Race 2 Resistance: Both resistant and susceptible individuals exist in the parent PI 296341. The cross of a resistant individual with the susceptible NUM parent results in predominant fly, but not exclusively, susceptible individuals. Thus, it is clear that resistance to race 2 is governed by at least one recessive pair of genes. If a 13:3 model is hypothesized for the F2 generation, i.e., a dominant gene from NHM is epistatic over a recessive gene for resistance in PI 296341, then the data fit the model perfectly. If the backcross to the susceptible parent is assumed to be AaBb x aaBB, then all the backcross progeny will carry the B gene that is epistatic over a.

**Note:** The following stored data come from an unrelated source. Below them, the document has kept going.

Lemma finishes_undo e : e = - ENOMEM /\ why -> finishes (on_ring amdgpu_ring_undo;; on_fence ring_drop;; mret e) 0 0.
Proof.
  intros [-> Hwhy] c k [[] (L & D & own & ids & I & He & Hh & Hr) Hids] _.
  pose proof (drop_ok _ _ _ _ _ _ _ I _ eq_refl) as I'. destruct Hidle0 as (Hs0 & Hal & _).
  eexists _, _. split; [reflexivity|]. split; [|done].
  split; [|split; [|split; [cbn; lia|split; [done|right; by split_and!]]]].
  - split_and!; cbn; [|by rewrite lv_old0|done]. destruct lv_shape0, Hs0. split; cbn; try done. lia.
  - exists L, D, own, (take (committed (fs c)) ids). split_and!; (done || cbn; lia).
Qed.

Lemma live_commit r k : live p a R r0 k r -> exists r', amdgpu_ring_commit (insert_nop F) r = Ok (tt, r') /\
  ring_idle p a r' /\ hw_wptr r' = wptr r' /\ in_use r' = in_use r0 /\ max_dw r' = max_dw r0.
Proof.
  intros Hlive. pose proof Hlive as []. destruct Hidle0 as (Hs0 & Hal & _). pose proof (rs_pa _ _ _ Hs0) as Hpa.
  destruct (roundup_bounds a ltac:(lia) k ltac:(lia)) as [Hrk Hrm].
  assert (roundup a k <= R) as HkR.
  { pose proof (pow2_bounds a ltac:(lia)). pose proof (Z.div_mod R (2 ^ a) ltac:(lia)).
    pose proof (Z.div_mod (roundup a k) (2 ^ a) ltac:(lia)). assert (roundup a k / 2 ^ a < R / 2 ^ a + 1) by nia. nia. }
  set (pad := insert_nop F r (roundup a k - k)).
  assert (Hpad : Z.of_nat (length pad) = roundup a k - k) by (apply nop_length; lia).
  destruct (live_writes r pad k Hlive) as (r1 & H1 & []); [lia|].
  rewrite (commit_ok p a (insert_nop F) r0 r k) by (done || lia).
  rewrite (bind_eval (ring_writes _) _ r tt r1 H1). eexists. split; [reflexivity|].
  split; [|split; [done|split; [cbn; lia|cbn; congruence]]]. split; [by destruct lv_shape1|split; [|done]]. cbn.
  rewrite lv_wptr1. rewrite mod_pow2_pow2 by lia.
  replace (wptr r0 + (k + Z.of_nat (length pad))) with (wptr r0 + roundup a k) by lia.
  by rewrite Zplus_mod, Hal, Hrm, Zmod_0_l.
Qed.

If the few progeny scored as resistant in the F1and backcross populations were actually susceptible, the hypothesis that one or more recessive genes is interacting with a dominant gene is consistent with the data.

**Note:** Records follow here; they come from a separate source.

(* ===== verification/PageTable.v ===== *)
(** * Page-table updates ([amdgpu/amdgpu_vm.c])

    A GPU address space has a page directory and page tables of
    [2 ^ amdgpu_vm_block_size] entries.  [amdgpu_vm_bo_update_mapping] computes
    the size of an indirect buffer, fills it with packets that set a range of
    entries, and submits it.  Consecutive page tables are updated with one
    packet ([amdgpu_vm_update_ptes]) and the middle of a range is marked as
    fragments of 16 pages ([amdgpu_vm_frag_ptes]). *)

From stdpp Require Import base numbers list gmap.
From S2P Require Import Prelude CMonad Engines VmEngine.

Definition AMDGPU_GPU_PAGE_SIZE : Z := 4096.
Definition AMDGPU_LOG2_PAGES_PER_FRAG : Z := 4.
Definition AMDGPU_PTE_VALID : Z := 1.
Definition AMDGPU_PTE_READABLE : Z := 32.
Definition AMDGPU_PTE_WRITEABLE : Z := 64.
Definition AMDGPU_PTE_FRAG (x : Z) : Z := Z.land x 0x1f .<< 7.

(** A buffer object that holds a page table: its GPU address and that of its
    shadow, if it has one. *)
Record pt_object := PtObject { gpu_offset : Z; shadow_offset : option Z }.
(** [struct amdgpu_vm_pt]. *)
Record amdgpu_vm_pt := VmPt { pt_bo : option pt_object; pt_addr : Z }.

(** The indirect buffer that is filled: its memory and [length_dw]. *)
Record pte_ib := PteIb { ib_ptr : list Z; ib_fill : Z }.
Definition IM : Type -> Type := M pte_ib.

(** [ib->ptr[ib->length_dw++] = w], for one word and for several. *)
Definition ib_write (w : Z) : IM unit :=
  b ← gets id;
  if ib_fill b <? Z.of_nat (length (ib_ptr b))
  then modify (fun b => PteIb (<[Z.to_nat (ib_fill b) := w]> (ib_ptr b)) (u32 (ib_fill b + 1)))
  else fault.
Fixpoint ib_writes (l : list Z) : IM unit :=
  match l with
  | [] => mret tt
  | w :: l => ib_write w;; ib_writes l
  end.

(** ** The update functions *)

Section update.
Context (F : amdgpu_vm_pte_funcs) (amdgpu_vm_block_size : Z).

Definition AMDGPU_VM_PTE_COUNT : Z := 1 .<< amdgpu_vm_block_size.

Definition amdgpu_vm_do_set_ptes (src pe addr count incr flags : Z) : list Z :=
  if count <? 3 then write_pte F pe (addr .| flags) count incr
  else set_pte_pde F pe addr count incr flags.

Definition amdgpu_vm_do_copy_ptes (src pe addr count incr flags : Z) : list Z :=
  copy_pte F pe (u64 (src + u64 (Z.shiftr addr 12 * 8))) count.

(** [struct amdgpu_pte_update_params]: [func] takes [src] from it. *)
Record amdgpu_pte_update_params := Params {
  params_src : Z;
  params_func : Z -> Z -> Z -> Z -> Z -> Z -> list Z;
  params_shadow : bool }.

Definition call_func (params : amdgpu_pte_update_params) (pe addr count flags : Z) : IM unit :=
  ib_writes (params_func params (params_src params) pe addr (u32 count) AMDGPU_GPU_PAGE_SIZE flags).

(** The address of the page table with index [pt_idx] or of its shadow; [None]
    when the shadow is wanted and there is none. *)
Definition pt_start (params : amdgpu_pte_update_params) (page_tables : list amdgpu_vm_pt) (pt_idx : Z) : IM (option Z) :=
  e ← deref (page_tables !! Z.to_nat pt_idx);
  pt ← deref (pt_bo e);
  mret (if params_shadow params then shadow_offset pt else Some (gpu_offset pt)).

(** The number of entries from [addr] to the end of its page table or to [end_]. *)
Definition next_nptes (addr end_ : Z) : Z :=
  let mask := AMDGPU_VM_PTE_COUNT - 1 in
  if Z.land addr (u64 (Z.lnot mask)) =? Z.land end_ (u64 (Z.lnot mask)) then u32 (end_ - addr)
  else u32 (AMDGPU_VM_PTE_COUNT - Z.land addr mask).

(** The loop of [amdgpu_vm_update_ptes]: [addr] and [dst] are the next page and
    its target, [cur_*] the update that is still to be written. *)
Fixpoint update_ptes_loop (fuel : nat) (params : amdgpu_pte_update_params) (page_tables : list amdgpu_vm_pt)
    (end_ flags addr dst cur_pe_start cur_nptes cur_dst : Z) : IM unit :=
  if addr <? end_ then
    match fuel with
    | O => nofuel
    | S k =>
        pt ← pt_start params page_tables (Z.shiftr addr amdgpu_vm_block_size);
        match pt with
        | None => mret tt
        | Some pt =>
            let nptes := next_nptes addr end_ in
            let next_pe_start := u64 (pt + u64 (Z.land addr (AMDGPU_VM_PTE_COUNT - 1) * 8)) in
            let addr' := u64 (addr + nptes) in
            let dst' := u64 (dst + u32 (nptes * AMDGPU_GPU_PAGE_SIZE)) in
            if (u64 (cur_pe_start + u64 (8 * cur_nptes)) =? next_pe_start) &&
               (u64 (cur_nptes + nptes) <=? AMDGPU_VM_MAX_UPDATE_SIZE)
            then update_ptes_loop k params page_tables end_ flags addr' dst' cur_pe_start (u64 (cur_nptes + nptes)) cur_dst
            else
              call_func params cur_pe_start cur_dst cur_nptes flags;;
              update_ptes_loop k params page_tables end_ flags addr' dst' next_pe_start nptes dst
        end
    end
  else call_func params cur_pe_start cur_dst cur_nptes flags.

Definition amdgpu_vm_update_ptes (fuel : nat) (params : amdgpu_pte_update_params) (page_tables : list amdgpu_vm_pt)
    (start end_ dst flags : Z) : IM unit :=
  pt ← pt_start params page_tables (Z.shiftr start amdgpu_vm_block_size);
  match pt with
  | None => mret tt
  | Some pt =>
      let nptes := next_nptes start end_ in
      update_ptes_loop fuel params page_tables end_ flags
        (u64 (start + nptes)) (u64 (dst + u32 (nptes * AMDGPU_GPU_PAGE_SIZE)))
        (u64 (pt + u64 (Z.land start (AMDGPU_VM_PTE_COUNT - 1) * 8))) nptes dst
  end.

Definition frag_align : Z := 1 .<< AMDGPU_LOG2_PAGES_PER_FRAG.
(** [ALIGN(start, frag_align)] and [end & ~(frag_align - 1)]. *)
Definition frag_start_of (start : Z) : Z :=
  Z.land (u64 (start + (frag_align - 1))) (u64 (Z.lnot (frag_align - 1))).
Definition frag_end_of (end_ : Z) : Z := Z.land end_ (u64 (Z.lnot (frag_align - 1))).

Definition amdgpu_vm_frag_ptes (fuel : nat) (params : amdgpu_pte_update_params) (page_tables : list amdgpu_vm_pt)
    (start end_ dst flags : Z) : IM unit :=
  let frag_flags := AMDGPU_PTE_FRAG AMDGPU_LOG2_PAGES_PER_FRAG in
  let frag_start := frag_start_of start in
  let frag_end := frag_end_of end_ in
  if negb (params_src params =? 0) || (Z.land flags AMDGPU_PTE_VALID =? 0) || (frag_end <=? frag_start)
  then amdgpu_vm_update_ptes fuel params page_tables start end_ dst flags
  else
    (if negb (start =? frag_start)
     then amdgpu_vm_update_ptes fuel params page_tables start frag_start dst flags
     else mret tt);;
    let dst := if negb (start =? frag_start)
               then u64 (dst + u64 ((frag_start - start) * AMDGPU_GPU_PAGE_SIZE)) else dst in
    amdgpu_vm_update_ptes fuel params page_tables frag_start frag_end dst (flags .| frag_flags);;
    (if negb (frag_end =? end_)
     then amdgpu_vm_update_ptes fuel params page_tables frag_end end_
            (u64 (dst + u64 ((frag_end - frag_start) * AMDGPU_GPU_PAGE_SIZE))) flags
     else mret tt).

(** ** Updating a mapping *)

(** [amdgpu_vm_map_gart]; CPU pages have 4 KiB. *)
Definition amdgpu_vm_map_gart (pages_addr : list Z) (addr : Z) : IM Z :=
  result ← deref (pages_addr !! Z.to_nat (Z.shiftr addr 12));
  let result := result .| Z.land addr 0xfff in
  mret (Z.land result 0xfffffffffffff000).

(** The loop that puts the entries behind the packets: [pte[i]] is the pair of
    words at [idx + 2 * i]. *)
Fixpoint fill_ptes (n : nat) (i : Z) (pages_addr : list Z) (addr flags idx : Z) : IM unit :=
  match n with
  | O => mret tt
  | S n =>
      v ← amdgpu_vm_map_gart pages_addr (u64 (addr + u32 (i * AMDGPU_GPU_PAGE_SIZE)));
      let v := v .| flags in
      b ← gets id;
      if idx + 2 * i + 1 <? Z.of_nat (length (ib_ptr b)) then
        modify (fun b => PteIb (<[Z.to_nat (idx + 2 * i + 1) := upper_32_bits v]>
                                 (<[Z.to_nat (idx + 2 * i) := lower_32_bits v]> (ib_ptr b))) (ib_fill b));;
        fill_ptes n (i + 1) pages_addr addr flags idx
      else fault
  end.

(** The space for the packets of an update of [nptes] entries: [ncmds] and [ndw]. *)
Definition update_ncmds (nptes : Z) : Z :=
  u32 (Z.shiftr nptes (Z.min amdgpu_vm_block_size 11) + 1).
Definition update_ndw (src : Z) (pages_addr : option (list Z)) (nptes : Z) : Z :=
  let ncmds := update_ncmds nptes in
  if negb (src =? 0) then u32 (64 + u32 (ncmds * 7))
  else match pages_addr with
       | Some _ => u32 (u32 (64 + u32 (ncmds * 7)) + u32 (nptes * 2))
       | None => u32 (u32 (64 + u32 (ncmds * 10)) + 2 * 10)
       end.

(** What the calls outside this file return: the allocation of the job, the
    two synchronisations, the reservation and the submission; [ib_addr] and
    [garbage] are the address and the content of the new indirect buffer. *)
Record update_env := UpdateEnv {
  alloc_r : Z; sync_fence_r : Z; sync_resv_r : Z; reserve_r : Z; submit_r : Z;
  ib_addr : Z; garbage : nat -> Z }.

(** [amdgpu_vm_bo_update_mapping]: the result and the indirect buffer that was
    submitted. *)
Definition amdgpu_vm_bo_update_mapping (fuel : nat) (env : update_env) (src : Z) (pages_addr : option (list Z))
    (page_tables : list amdgpu_vm_pt) (start last flags addr : Z) : outcome (Z * option pte_ib) :=
  let nptes := u32 (last - start + 1) in
  let ndw := update_ndw src pages_addr nptes in
  if negb (alloc_r env =? 0) then Ok (alloc_r env, None)
  else
    let ib := PteIb (map (garbage env) (seq 0 (Z.to_nat ndw))) 0 in
    let func := match src =? 0, pages_addr with
                | true, None => amdgpu_vm_do_set_ptes
                | _, _ => amdgpu_vm_do_copy_ptes
                end in
    let in_ib := match src =? 0, pages_addr with true, Some _ => true | _, _ => false end in
    let i := u32 (ndw - u32 (nptes * 2)) in
    let src' := if in_ib then u64 (ib_addr env + u32 (i * 4)) else src in
    let addr' := if in_ib then 0 else addr in
    let body : IM Z :=
      (match in_ib, pages_addr with
       | true, Some pages => fill_ptes (Z.to_nat nptes) 0 pages addr flags i
       | _, _ => mret tt
       end);;
      if negb (sync_fence_r env =? 0) then mret (sync_fence_r env)
      else if negb (sync_resv_r env =? 0) then mret (sync_resv_r env)
      else if negb (reserve_r env =? 0) then mret (reserve_r env)
      else
        amdgpu_vm_frag_ptes fuel (Params src' func true) page_tables start (u64 (last + 1)) addr' flags;;
        amdgpu_vm_frag_ptes fuel (Params src' func false) page_tables start (u64 (last + 1)) addr' flags;;
        b ← gets id;
        ib_writes (pad_ib F (ib_fill b));;
        mret (submit_r env) in
    match body ib with
    | Ok (r, ib') => Ok (r, if r =? 0 then Some ib' else None)
    | Fault => Fault
    | NoFuel => NoFuel
    end.
End update.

Our data suggest epistasis between resistance genes in PI 296341 and the susceptible cultivar New Hampshire Midget.
Table 1. Resistance/susceptible distribution in different families inoculated with races 0, 1 and 2 of Fusarium oxysporum f. sp. niveum.
Resistant:Susceptible |
|||||
Races of the Pathogen |
Families |
18 days |
50 days |
Hypothesis |
p |
| Race 0 | PI 296341 | 15:0 | 15:0 | 1:0 | 1.00 |
| NHM | 0:15 | 0:15 | 0:1 | 1.00 | |
| 296341xNHM | 9:11 | 9:11 | 1:1 | 0.70-0.50 | |
| NHMx296341 | 13:7 | 10:10 | 1:1 | 0.99-0.95 | |
| (296341xNHM)NHM | 9:27 | 4:32 | 0:1 | 0 | |
| (296341xNHM)F2 | 70:24 | 52:42 | 9:7 | 0.90-0.75 | |
| Race 1 | PI 296341 | 15:0 | 15:0 | 1:0 | 1.00 |
| NHM | 0:15 | 0:15 | 0:1 | 1.00 | |
| 296341xNHM | 16:4 | 15:5 | 3:1 | 0.99-0.95 | |
| NHMx296341 | 17:3 | 16:4 | 3:1 | 0.75-0.50 | |
| (296341xNHM)NHM | 12:23 | 6:29 | 1:3 | 0.25-0.10 | |
| (296341x29634l)F2 | 67:28 | 61:34 | 2:1 | 0.75-0.50 | |
| Race 2 | PI 296341 | 10:5 | 8:7 | 1:1 | 0.75-0.50 |
| NHM | 2:13 | 0:15 | 0:1 | 1.00 | |
| 296341xNHM | 4:14 | 1:17 | 0:1 | 0 | |
| NHMx296341 | 3:17 | 2:18 | 0:1 | 0 | |
| (NHMx296341)NHM | 1:39 | 1:39 | 0:1 | 0 | |
| (NHMx296341)F2 | 20:72 | 18:77 | 3:13 | >0.90 | |
Literature Cited
- Martyn, R.D. 1991. Resistance to races 0, 1, and 2 of Fusarium wilt of watermelon in Citrullus sp. PI 296341-FR. HortScience 26(4):429-432.
- Netzer, D. and C. Weintall. 1980. Inheritance of resistance in watermelon to race 1 of Fusarium oxysporum L. sp. niveum. Plant Dis. 64:853-854.